In helping to prepare students for that “grown-up world,” BestPrep has pursued an entrepreneurial course of its own under president and CEO Bob Kaitz. He has led the organization since its start in 1974 as a pilot project at Breck School, where he was an economics teacher and basketball coach.

Kaitz himself was in high school when he began organizing fundraising projects. “My dad was a small-business man, and I always liked the thought of creating something,” said Kaitz, who has a business degree from the University of Minnesota’s Carlson School of Management, a social work degree from the U and a master’s degree in secondary education from the University of St. Thomas. “I’m in the right spot, working both with businesses and education.”

Through Breck contacts, Kaitz met a 3M executive who introduced him to executives at Cargill, General Mills, Ecolab and the Peavey Co. All five companies were founding supporters when BestPrep formally launched as a nonprofit organization in 1976. Four still are among the nonprofit’s top 10 providers of volunteers and financial contributions. (ConAgra acquired Peavey in 1982). BestPrep, which has a staff of 12, raised $1.3 million last year.

Todd Schnobrich, a vice president of information technology at Cargill and BestPrep board member for 10 years, said he has seen BestPrep programs make a difference for students ranging from those taking part in Career Day to his oldest son, whose participation in BestPrep programs influenced his career interests.

“Seeing the kids and the value of what their exposure to BestPrep brings to their potential is what has kept me connected” to the organization, Schnobrich said.

BestPrep board chair Martha Field, community relations manager at Thomson Reuters, a BestPrep sponsor, said Kaitz’s leadership has helped the organization grow.

“Bob has had the vision and the capacity to look forward,” Field said. “He’s very open and willing to explore ways of doing it differently and better.
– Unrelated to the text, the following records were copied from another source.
(** After a [poll] something can be written. *)
Definition writable {K} (step : syscall → K → reply * K) (fd : Z) (sys : list ascii → syscall) : Prop :=
  ∀ ev tm k bs, bs ≠ [] → 0 < r_val (step (sys bs) (step (CPoll fd ev tm) k).2).1.

(** A program returns the number of bytes that it has written, or -1. *)
Definition writes {K} (step : syscall → K → reply * K) (stream : K → list ascii) (buf : list ascii)
    (t : table) (p : prog (Z * table)) (Q : K → Z → Prop) : Prop :=
  ∀ k e, ∃ n k' e', run step p k e = Some ((n, t), k', e') ∧
    -1 ≤ n ≤ Z.of_nat (length buf) ∧ stream k' = stream k ++ take (Z.to_nat n) buf ∧ Q k n.

(** The entry of a socket that has been opened with the flags [fl]. *)
Definition opened_entry (dom fl : Z) : rpchook_t := set_user_flag fl (set_domain dom new_entry).

(** A system that records its calls, [rep] being what it replies. *)
Definition record (rep : list syscall → syscall → reply) (c : syscall) (k : list syscall)
    : reply * list syscall := (rep k c, k ++ [c]).

(** A pipe that takes [n] bytes at a time and blocks after each. *)
Definition demo_step (n : nat) (c : syscall) (k : list ascii * bool) : reply * (list ascii * bool) :=
  match c with
  | CWrite _ bs | CSend _ bs _ =>
      if k.2 then (Reply (Z.of_nat (min n (length bs))) 0 [] 0, (k.1 ++ take n bs, false))
      else (Reply (-1) E_AGAIN [] 0, k)
  | _ => (Reply 1 0 [] POLLOUT, (k.1, true))
  end.
(* ===== verification/CoEnv.v ===== *)
(** * Environment variables of coroutines (co_hook_sys_call.cpp)

    [co_set_env_list] names the variables that every coroutine has for itself;
    the hooked [setenv], [unsetenv] and [getenv] keep them in [pvEnv] and hand
    all other names to the system, whose functions are parameters. *)

From Stdlib Require Import String Ascii OrderedTypeEx.
From S2P Require Import Prelude.

Local Open Scope list_scope.

(** ** Arrays of variables *)

(** [stCoSysEnv_t]: name and value, which may be [NULL]; [stCoSysEnvArr_t]. *)
Notation sysenv := (string * option string)%type.
Notation sysenv_arr := (list sysenv).

(** [strcmp] of the names. *)
Definition co_sysenv_comp (a b : sysenv) : comparison := String.compare a.1 b.1.

(** The order that [qsort] sorts by. *)
Definition name_le (a b : sysenv) : Prop := co_sysenv_comp a b ≠ Gt.

#[global] Instance name_le_dec : RelDecision name_le.
Proof. intros a b. unfold name_le. destruct (co_sysenv_comp a b); [left; done|left; done|right; intros H; by apply H]. Defined.

(** The names that are not [NULL] and not empty. *)
Definition given_names (names : list (option string)) : sysenv_arr :=
  omap (λ o, match o with
             | Some n => if decide (n = ""%string) then None else Some (n, None)
             | None => None
             end) names.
That’s an asset you don’t often find.”

BestPrep will recognize outstanding students, teachers and volunteers at its Annual Luncheon on May 22 at the Earle Brown Center in Brooklyn Park. Dan and Angie Bastian, CEOs of Angie’s Kettle Corn, will be the keynote speakers at the event, which is BestPrep’s primary yearly fundraiser. Visit BestPrep’s website to register to attend or to sponsor the event.

BestPrep will also host its Educational Forum on Oct. 16, featuring former presidential candidate and U.S. Sen. Bill Bradley. The forum, which takes place every other year, helps build BestPrep’s reserve fund.